Гандерсон? Он первокурсник и один из «заноз в заднице», и, по-видимому, стукач, с поцелуями, застрял своим носом глубоко в заднице Кэннона.
— Что еще тебе сказал этот гребаный Гандерсон?
Маленький говнюк.
— Ничего, — смеется мой товарищ по команде, бросая полотенце на скамейку. — Только то, что ты попросил уборщика открыть тренировочный зал и вытащить несколько матов. Что ты там с ней вообще делал, ломал новые полы?
Благодаря финансированию щедрого спонсора-выпускника, в борцовском спортзале недавно был проведен капитальный ремонт напольных покрытий, фресок и некоторых видов оборудования.
— Нет. Я не ломал новый пол.
— Так что ты делал, играл в чертов Твистер?
— Знаешь, что Кэннон? Это не твое дело.
Коротышка-второкурсник тычет пальцем себе в грудь.
— Ты прав. Это не мое дело, это наше гребаное дело. Это и наш спортзал тоже, братан; ты не увидишь, что бы я приводил туда цыпочек. Включи свою чертову голову.
— Он прав, Оззи. Ты же знаешь, что девушкам нельзя входить в тренажерный зал. Это взрыв мозга.
Черт, они правы.
Я не был сосредоточен.
Я не тренировался усердно, потому что был поглощён мыслями. Из-за всей истории с Джеймсон, у меня сводит живот.
Выражение ее лица, когда она уходила, преследовало меня всю неделю.
— Она не моя девушка.
— Тогда я не понимаю, зачем ты поехал кататься на сноуборде, когда мог поехать в Дейтон с командой. Чувак, там было так много кисок, это чудо, что я могу прямо ходить, — кричит Зик из душевой кабины. Его громогласное заявление разносится эхом по раздевалке и душевой. — Я все еще не чувствую свой член.
— Я же сказал, что хотел расслабиться.
Фырканье.
— О, а сноуборд расслабляет, да?
— Ну, нет. Но пейзаж был красивый.
Джеймсон была красивой.
Джеймсон красивая.
— Красивый, — голос Зика ровный, не впечатленный. Я слышу, как он делает паузу. — Твою мать, чувак.

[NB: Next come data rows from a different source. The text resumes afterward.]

(* ===== verification/SshConfig.v ===== *)
(** * Importing OpenSSH hosts

    wasm/openssh-config-importer/src/openssh_config.rs: host blocks of configuration
    files and entries of known_hosts files become connection records.  Unicode
    lower-casing of a character is a parameter. *)

From S2P Require Import Prelude VncClipboard Text TextSearch JsonValue.

Record ImportWarning := { warning_code : list N; warning_message : list N }.

Inductive SshImportAuthMethod : Type :=
  | Password (password : option (list N))
  | PrivateKey (key_path : list N) (passphrase : option (list N))
  | PrivateKeyMaterial (private_key passphrase file_name_hint : option (list N))
  | Agent
  | AutoPublicKey.

Record SshImportRecord := {
  ssh_name : list N; ssh_host : list N; ssh_port : option N; ssh_username : list N;
  auth_method : SshImportAuthMethod; init_script : option (list N);
  jump_server : option Value; ssh_proxy : option Value
}.

Record ImportRecord := {
  record_id : list N; importer_id : list N; source_label : list N;
  source_id : option (list N); record_kind : list N; display_name : list N;
  record_database : option Value; record_ssh : option SshImportRecord;
  port_forwarding : option Value; password_status : list N;
  record_warnings : list ImportWarning
}.

Record HostBlock := {
  aliases : list (list N); host_name : option (list N); host_user : option (list N);
  host_port : option N; identity_file : option (list N)
}.

Record KnownHostEntry := { known_host : list N; known_port : N }.

(** ** Lines and words *)

Fixpoint strip_comment_from (quoted : bool) (line : list N) : list N :=
  match line with
  | [] => []
  | c :: rest =>
      if (c =? 34)%N then c :: strip_comment_from (negb quoted) rest
      else if (c =? 35)%N && negb quoted then []
      else c :: strip_comment_from quoted rest
  end.

Definition strip_comment (line : list N) : list N := strip_comment_from false line.

Definition unquote (value : list N) : list N :=
  let value := trim value in
  default value (strip_prefix [34%N] value ≫= strip_suffix [34%N]).

Definition split_words (value : list N) : list (list N) := unquote <$> split_whitespace value.

Definition split_directive (line : list N) : option (list N * list N) :=
  match split_once_at is_whitespace line with
  | Some (key, value) =>
      let key := trim key in let value := trim value in
      if bool_decide (key = []) || bool_decide (value = []) then None else Some (key, value)
  | None => None
  end.
Definition export_stream_format (format : DataFormat) (options : Value)
    : result ExportStreamFormat :=
  match format with
  | FCsv => options ← parse_csv_options options; Ok (Csv options false)
  | FNdjson => Ok Ndjson
  | FJson => Err (invalid_params (lit "DuckDB data/export does not support format `Json` yet"))
  | FOther other => Err (invalid_params
      (lit "DuckDB data/export does not support format `" ++ other ++ lit "` yet"))
  end.
End csv_options.

(** ** Function signatures *)

Definition trim_matches (c : N) (t : text) : text :=
  let trim_start_matches := fix go t := match t with
    | d :: rest => if (d =? c)%N then go rest else t
    | [] => []
    end in
  reverse (trim_start_matches (reverse (trim_start_matches t))).

(** The names of the arguments of a signature: between the first opening and the last
    closing parenthesis after it. *)
Definition duckdb_signature_args (signature : text) : list text :=
  match split_once_at (N.eqb 40) signature with
  | None => []
  | Some (_, rest) =>
      match split_once_at (N.eqb 41) (reverse rest) with
      | None => []
      | Some (_, inner) =>
          filter (λ item, item ≠ [] ∧ item ≠ lit "...")
            ((λ item, trim (trim_matches 93 (trim_matches 91 (trim item)))) <$>
             split_char 44 [] (reverse inner))
      end
  end.
Definition handle_data_import_chunk (params : Value) : handler Value :=
  p ← lift_outcome (parse_params import_chunk_params params);
  found ← on_client (remove_import (ic_import_id p));
  i ← lift_outcome (of_option (unknown_import (ic_import_id p)) found);
  '(i, result) ← total (run_import_chunk i (ic_rows p));
  _ ← on_client (λ c, (insert_import (ic_import_id p) i c, ()));
  result ← lift_outcome result;
  lift_outcome (serialize import_chunk_value result).

Definition handle_data_import_commit (now : N) (params : Value) : handler Value :=
  import_id ← lift_outcome (parse_params import_commit_params params);
  found ← on_client (remove_import import_id);
  i ← lift_outcome (of_option (unknown_import import_id) found);
  _ ← exec_import_tx (is_conn_id i) (lit "COMMIT");
  lift_outcome (serialize import_commit_value
    {| commit_inserted := is_inserted i; commit_failed := is_failed i;
       elapsed_ms := now - is_started i |}).

Definition handle_data_import_abort (params : Value) : handler Value :=
  import_id ← lift_outcome (parse_params import_abort_params params);
  found ← on_client (remove_import import_id);
  i ← lift_outcome (of_option (unknown_import import_id) found);
  _ ← exec_import_tx (is_conn_id i) (lit "ROLLBACK");
  mret Null.
End handlers.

— Подожди, — вмешивается Аарон Бауэр. — По крайней мере, скажи нам, что ты перепихнулся. Ведь где-то должны были быть снежные зайки[21], верно? Милфы[22]? Скучающие домохозяйки с пылесосом?
Он издает сосущий звук, прижимая кулак к щеке, имитируя минет.
— Верно, — соглашается Зик из душа. — В последний раз, когда моя мама ездила в поездку во время весенних каникул, она трахалась с каким-то придурком из Лиги Плюща, болтающимся у бассейна отеля.
— Дэниелс, твоя мама похожа на шлюху, — раздается насмешливый возглас.
— Да пошел ты, Сантьяго.
Вода в душе выключается, и выходит Зик, мокрый, вытирающийся полотенцем. Не смущаясь, он набрасывает полотенце на плечи, позволяя своим яйцам высохнуть на воздухе. Он поворачивается ко мне.
— Так что? Ты хотя бы трахался?
Я закатываю глаза и делаю вид, что роюсь в своем шкафчике.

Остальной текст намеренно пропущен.